Improved Dynamic Geometry Control Algorithms for Efficient Aerodynamic Shape Optimization

Abstract

In aerodynamic shape optimization, traditional static geometry control methods can produce suboptimal performance by introducing performance tradeoffs at various stages of optimization, enforcing arbitrary constraints on open-ended optimization, and necessitating foreknowledge of problem behavior to design an effective control scheme. These shortcomings can be mitigated through dynamic geometry control, which partly automates the geometry control design process by refining the geometry control topology throughout optimization. Such refinement can occur in a predetermined fashion (as in progressive control) or more automatically using sensitivity information to guide refinement (as in adaptive control).

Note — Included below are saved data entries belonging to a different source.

(** The part of an entry written by [StoreAsmJSModuleInCache] that comes
    before the module, as [LookupAsmJSModuleInCache] reads it. *)
Lemma stored_entry_prefix :
  forall P cx_store cx parser module mem_store entry,
  ABI_lawful (abi P) -> LZ4_lawful P -> cx_oom cx = false ->
  cacheOps_buildId cx = cacheOps_buildId cx_store -> buildId_ok P cx ->
  storable_source P parser ->
  Z.of_nat (length (rawChars parser)) < 2 ^ 32 ->
  (isFunctionConstructorBody parser = true ->
   endOffset parser = Z.of_nat (length (rawChars parser))) ->
  StoreAsmJSModuleInCache P parser module mem_store cx_store = Done entry ->
  exists id cursor chars,
    extractCurrentState P cx = Some id /\
    MachineId_deserialize P cx entry = Some (id, cursor) /\
    ModuleCharsForLookup_deserialize P cx cursor
    = Some (chars, serialize P mem_store module []) /\
    ModuleCharsForLookup_match P chars parser = Some true.
Proof.
  intros P cx_s cx parser module mem_s entry HABI HLZ Hoom Hbid Hbok Hsrc
    Hraw Hctor Hstore.
  destruct (StoreAsmJSModuleInCache_Done P parser module mem_s cx_s entry
              HABI Hstore)
    as (id & c & open & _ & Hid & Hinit & _ & _ & Hentry & _).
  rewrite <- (extractCurrentState_same P cx cx_s Hbid) in Hid.
  pose proof (extractCurrentState_ok P cx id Hbok Hid) as Hidok.
  assert (Hmid : MachineId_deserialize P cx entry
                 = Some (id, ModuleCharsForStore_serialize P [] c
                             ++ serialize P mem_s module [])).
  { rewrite Hentry.
    destruct Hidok as (Hcpu & Hfit & Hlen). destruct id as [cpuId buildId].
    cbn [cpuId_ buildId_] in *.
    unfold MachineId_serialize, MachineId_deserialize. cbn [cpuId_ buildId_].
    rewrite SerializePodVector_app, <- app_assoc.
    rewrite (ReadScalar_uint32_Write P HABI _ _ Hcpu).
    rewrite (DeserializePodVector_Serialize P cx HABI Hoom _
               (law_char _ HABI) buildId _ Hfit Hlen).
    reflexivity. }
  set (chars := mkCharsForLookup
                  (Z.b2z (isFunctionConstructorBody parser))
                  (if isFunctionConstructorBody parser
                   then map Some (FunctionArgsList parser) else [])
                  (source_chars parser (beginOffset parser)
                     (endOffset parser))).
  assert (Hchars : ModuleCharsForLookup_deserialize P cx
                     (ModuleCharsForStore_serialize P [] c
                      ++ serialize P mem_s module [])
                   = Some (chars, serialize P mem_s module [])).
  { pose proof Hsrc as (Hbe & Hend & Hfit32 & Hsz & Hfit & Hargs).
    destruct (ModuleCharsForStore_init_Done P cx_s parser c Hinit)
      as (Hunc & Hbuf & Hcs & Hcsr & Hflag & Hfa).
    set (n := Z.to_nat (endOffset parser - beginOffset parser)).
    assert (Huncv : uncompressedSize_ c
                    = Z.of_nat (n * sizeof (L_jschar (abi P)))).
    { rewrite Hunc, uint32_small by lia. unfold n. lia. }
    assert (Hsrcb : firstn (Z.to_nat (uncompressedSize_ c))
                      (array_to_bytes (L_jschar (abi P))
                         (skipn (Z.to_nat (beginOffset parser))
                            (rawChars parser)))
                    = array_to_bytes (L_jschar (abi P))
                        (source_chars parser (beginOffset parser)
                           (endOffset parser))).
    { rewrite Huncv, Nat2Z.id.
      apply firstn_array_to_bytes. apply (law_jschar _ HABI). }
    rewrite Hsrcb in Hbuf.
    assert (Hlen : length (source_chars parser (beginOffset parser)
                             (endOffset parser)) = n)
      by (apply length_source_chars; lia).
    assert (Hfirst : firstn (Z.to_nat (compressedSize_ c))
                       (compressedBuffer_ c) = compressedBuffer_ c)
      by (apply firstn_all2; lia).
    assert (Hu32 : 0 <= uncompressedSize_ c < 2 ^ 32)
      by (rewrite Hunc; apply uint32_range).
    assert (Hc32 : 0 <= compressedSize_ c < 2 ^ 32)
      by (unfold UINT32_MAX in Hcsr; lia).
    assert (Hf32 : 0 <= store_isFunCtor_ c < 2 ^ 32).
    { rewrite Hflag. destruct (isFunctionConstructorBody parser); simpl; lia. }
    assert (Hser : ModuleCharsForStore_serialize P [] c
                   = WriteScalar_uint32 P [] (uncompressedSize_ c)
                     ++ WriteScalar_uint32 P [] (compressedSize_ c)
                     ++ compressedBuffer_ c
                     ++ WriteScalar_uint32 P [] (store_isFunCtor_ c)
                     ++ (if store_isFunCtor_ c =? 0 then []
                         else SerializeVector P (SerializeName P) []
                                (store_funCtorArgs_ c))).
    { unfold ModuleCharsForStore_serialize. rewrite Hfirst.
      destruct (store_isFunCtor_ c =? 0).
      - unfold WriteScalar_uint32, WriteBytes. simpl.
        rewrite app_nil_r, <- !app_assoc. reflexivity.
      - rewrite (SerializeVector_app P (SerializeName P))
          by (apply SerializeName_app).
        unfold WriteScalar_uint32, WriteBytes. simpl.
        rewrite <- !app_assoc. reflexivity. }
    rewrite Hser. unfold ModuleCharsForLookup_deserialize.
    rewrite <- !app_assoc.
    rewrite (ReadScalar_uint32_Write P HABI _ _ Hu32).
    rewrite (ReadScalar_uint32_Write P HABI _ _ Hc32).
    rewrite (resize_ok_true cx Hoom). cbn [negb].
    assert (Hdec : Z.to_nat (uncompressedSize_ c)
                   = length (array_to_bytes (L_jschar (abi P))
                               (source_chars parser (beginOffset parser)
                                  (endOffset parser)))).
    { rewrite length_array_to_bytes by apply (law_jschar _ HABI).
      rewrite Hlen, Huncv, Nat2Z.id. reflexivity. }
    rewrite Hdec. rewrite Hbuf at 1. rewrite HLZ.
    replace (Z.to_nat (uncompressedSize_ c
                       / Z.of_nat (sizeof (L_jschar (abi P))))) with n.
    2:{ rewrite Huncv, Nat2Z.inj_mul, Z.div_mul by lia. lia. }
    pose proof (array_of_to_bytes _ (L_jschar (abi P)) _ []
                  (law_jschar _ HABI) Hfit) as Hrt.
    rewrite app_nil_r, Hlen in Hrt. rewrite Hrt.
    rewrite ReadBytes_app_n by lia.
    rewrite (ReadScalar_uint32_Write P HABI _ _ Hf32).
    rewrite Hflag, Hfa. unfold chars.
    destruct (isFunctionConstructorBody parser) eqn:Hc; cbn [Z.b2z Z.eqb].
    + destruct (Hargs eq_refl) as [Hnames Hn].
      rewrite (DeserializeVector_Serialize P cx HABI Hoom
                 (SerializeName P) (DeserializeName P cx) (name_ok P)
                 (SerializeName_app P)
                 (DeserializeName_Serialize P cx HABI Hoom)
                 (map Some (FunctionArgsList parser)) _ Hnames)
        by (rewrite length_map; exact Hn).
      reflexivity.
    + rewrite app_nil_l. reflexivity. }
  assert (Hmatch : ModuleCharsForLookup_match P chars parser = Some true).
  { destruct Hsrc as (Hbe & Hend & _).
    assert (Hlen : length (source_chars parser (beginOffset parser)
                             (endOffset parser))
                   = Z.to_nat (endOffset parser - beginOffset parser))
      by (apply length_source_chars; lia).
    unfold ModuleCharsForLookup_match, JS_ASSERT.
    replace (beginOffset parser <=? _) with true
      by (symmetry; apply Z.leb_le; lia).
    rewrite orb_true_r. cbn [negb]. unfold chars.
    cbn [chars_ lookup_isFunCtor_ lookup_funCtorArgs_].
    rewrite Hlen, uint32_small by lia.
    destruct (Z.ltb_spec (Z.of_nat (length (rawChars parser))
                          - beginOffset parser)
                (Z.of_nat (Z.to_nat (endOffset parser - beginOffset parser))))
      as [Hlt|_]; [lia|].
    replace (PodEqual _ _) with true
      by (symmetry; apply PodEqual_eq; reflexivity).
    cbn [negb]. rewrite Z.eqb_refl. cbn [negb].
    destruct (isFunctionConstructorBody parser); cbn [Z.b2z Z.eqb negb].
    - replace (beginOffset parser
               + Z.of_nat (Z.to_nat (endOffset parser - beginOffset parser)))
        with (endOffset parser) by lia.
      rewrite (Hctor eq_refl), Z.eqb_refl, length_map, Nat.eqb_refl.
      cbn [negb]. rewrite args_match_refl. reflexivity.
    - reflexivity. }
  exists id, (ModuleCharsForStore_serialize P [] c
              ++ serialize P mem_s module []), chars.
  auto.
Qed.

Both progressive control and adaptive control are implemented in the context of axial and free-form deformation geometry control, and novel contributions are made to the adaptive algorithm, including the treatment of active constraints and several novel “potential indicators” to rank candidate refinements. Application to a wide suite of aerodynamic shape optimization problems demonstrates that dynamic geometry control is effective, producing lower final drag than well-designed static schemes while reducing required iterations to convergence by 50% or more, and simultaneously reducing labor requirements on the user. These benefits are demonstrated across a wide variety of problems, representative of detailed and exploratory problems often encountered in both academia and industry.